What you are asked to do: Lines that contain "string": how many are there in the listing below? Answer with a number and nothing more.

Material supplied:
--- START ---

(** After [frame1] on a standard renderer, [clear()] and the next frame
    erase its two lines. *)
Lemma erase_count_is_screen_lines_witness :
  let r := fst (run (create false false) [Render Sample.frame1]) in
  previousOutputOf r <> ""
  /\ Sample.frame2 <> previousOutputOf r
  /\ snd (clear r) = [Write (Terminal.eraseLinesBy 2)]
  /\ stream_writes (snd (render r Sample.frame2))
     = [(Terminal.eraseLinesBy 2 ++ Sample.frame2)%string].
Proof.
  intros r.
  assert (previousOutputOf r <> "") as Hne by differ.
  assert (Sample.frame2 <> previousOutputOf r) as Hdiff by differ.
  split; [exact Hne|]. split; [exact Hdiff|].
  destruct (@erase_count_is_screen_lines Terminal.vt100 false false
              [Render Sample.frame1] Sample.frame2 Hne)
    as (Hclear & _ & Hrender).
  split; [exact Hclear | exact (Hrender eq_refl Hdiff)].
Defined.

(** On a new renderer, the frame after [clear()] erases nothing and the
    frame after [sync('')] erases one line. *)
Lemma empty_output_counts_one_line_witness :
  Sample.frame1 <> ""
  /\ stream_writes (snd (render (fst (clear (create false true))) Sample.frame1))
     = [Sample.frame1]
  /\ stream_writes (snd (render (fst (sync (create false true) ""))
                           Sample.frame1))
     = [(Terminal.eraseLinesBy 1 ++ Sample.frame1)%string].
Proof.
  assert (Sample.frame1 <> "") as Hne by differ.
  split; [exact Hne|].
  destruct (@empty_output_counts_one_line Terminal.vt100 (create false true)
              Sample.frame1 Hne) as (Hclear & _ & Hsync & _).
  split; [exact Hclear | exact Hsync].
Defined.

(** From the two lines of [frame1] to one line: one surplus line is
    erased, then the cursor goes up by one. *)
Lemma cursor_moves_are_valid_witness :
  fst (run (create false true) [Render Sample.frame1])
  = IncrementalRenderer false Sample.shown
  /\ Incremental.previousOutput Sample.shown <> ""
  /\ Incremental.positionCursor 2 1
     = [Terminal.eraseLinesBy 1; Terminal.cursorUpBy 1].
Proof.
  assert (Incremental.previousOutput Sample.shown <> "") as Hne by differ.
  split; [reflexivity|]. split; [exact Hne|].
  destruct (@cursor_moves_are_valid Terminal.vt100 false
              [Render Sample.frame1] Sample.shown "top" eq_refl Hne)
    as [(Hle & _)|(_ & _ & Hmoves)].
  - exfalso. vm_compute in Hle. now apply Hle.
  - exact Hmoves.
Defined.

(** From [frame1] to [frame2]: as many lines, so one of them differs. *)
Lemma effective_render_rewrites_witness :
  fst (run (create false true) [Render Sample.frame1])
  = IncrementalRenderer false Sample.shown
  /\ Incremental.previousOutput Sample.shown <> ""
  /\ Sample.frame2 <> Incremental.previousOutput Sample.shown
  /\ exists i line,
       nth_error (Js.split Sample.frame2) i = Some line
       /\ Incremental.contentChanged (Js.split Sample.frame2)
            (Incremental.previousLines Sample.shown) i = true.
Proof.
  assert (Incremental.previousOutput Sample.shown <> "") as Hne by differ.
  assert (Sample.frame2 <> Incremental.previousOutput Sample.shown)
    as Hdiff by differ.
  split; [reflexivity|]. split; [exact Hne|]. split; [exact Hdiff|].
  destruct (@effective_render_rewrites Terminal.vt100 false
              [Render Sample.frame1] Sample.shown Sample.frame2 eq_refl Hne Hdiff)
    as [Hshrink|Hline].
  - exfalso. vm_compute in Hshrink. lia.
  - exact Hline.
Defined.

(** In the viewport, [scrollTo({y: -5})] is [scrollToTop()]. *)
Lemma scrollTo_reaches_top_and_bottom_witness :
  Num (-5) <> NaN
  /\ number_le (Num (-5)) (Num 0)
  /\ Box.scrollTo Sample.viewport
       {| option_x := None; option_y := Some (Num (-5)) |} Box.mount
     = Box.scrollToTop Box.mount.
Proof.
  assert (Num (-5) <> NaN) as Hv by discriminate.
  assert (number_le (Num (-5)) (Num 0)) as Hle by (simpl; lia).
  split; [exact Hv|]. split; [exact Hle|].
  exact (proj1 (@scrollTo_reaches_top_and_bottom Sample.viewport Box.mount
                  (Num (-5)) Hv) Hle).
Defined.

(** A layout effect of a scroll container and a scroll call on a newly
    mounted [Box]: the element holds the position, the version is 1. *)
Lemma scroll_offset_in_step_witness :
  let calls :=
    [Box.LayoutEffect {| overflow := Some scroll; overflowX := None;
                         overflowY := None |};
     Box.ScrollTo {| option_x := None; option_y := Some (Num 4) |}] in
  let st' := Box.run Sample.viewport Box.mount calls in
  (Box.internal_scrollOffset Box.mount = None
   \/ Box.internal_scrollOffset Box.mount = Some (Box.scrollStateRef Box.mount))
  /\ Box.internal_scrollOffset st' = Some (Box.scrollStateRef st')
  /\ Box.scrollVersion st' = 1.
Proof.
  intros calls st'.
  split; [now left|].
  destruct (@scroll_offset_in_step Sample.viewport calls Box.mount
              (or_introl eq_refl)) as (_ & Hset & Hversion).
  split; [exact (Hset eq_refl) | exact Hversion].
Defined.


(** The viewport has room for 8 columns; its content is wider. *)
Lemma maxScroll_shows_everything_witness :
  yogaNode Sample.viewport = Some (Sample.bordered 0 0 10 5 1)
  /\ 0 <= innerWidth (Sample.bordered 0 0 10 5 1)
  /\ (x (Box.getMaxScroll Sample.viewport) = 0 <->
      forall edge,
        In edge (laidOutEdges Sample.viewport 0 0) ->
        fst edge <= innerWidth (Sample.bordered 0 0 10 5 1)).
Proof.
  assert (0 <= innerWidth (Sample.bordered 0 0 10 5 1)) as Hinner.
  { vm_compute. discriminate. }
  split; [reflexivity|]. split; [exact Hinner|].
  destruct (@maxScroll_shows_everything Sample.viewport _ eq_refl)
    as (_ & Hwidth & _).
  exact (Hwidth Hinner).
Defined.

(** A container with one box, and with a text node and a second box
    added around it. *)
Lemma maxScroll_grows_with_content_witness :
  let child := mkElement (Some (Sample.box 0 0 12 3)) None [] in
  let text := mkElement None None [] in
  let other := mkElement (Some (Sample.box 0 3 30 9)) None [] in
  let yoga := Sample.box 0 0 10 10 in
  incl [child] [text; child; other]
  /\ x (Box.getMaxScroll (mkElement (Some yoga) None [child]))
     <= x (Box.getMaxScroll (mkElement (Some yoga) None [text; child; other])).
Proof.
  intros child text other yoga.
  assert (incl [child] [text; child; other]) as Hincl.
  { intros node [<-|[]]. right. left. reflexivity. }
  split; [exact Hincl|].
  exact (proj1 (@maxScroll_grows_with_content yoga None None _ _ Hincl)).
Defined.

--- END ---

Output of the task: 2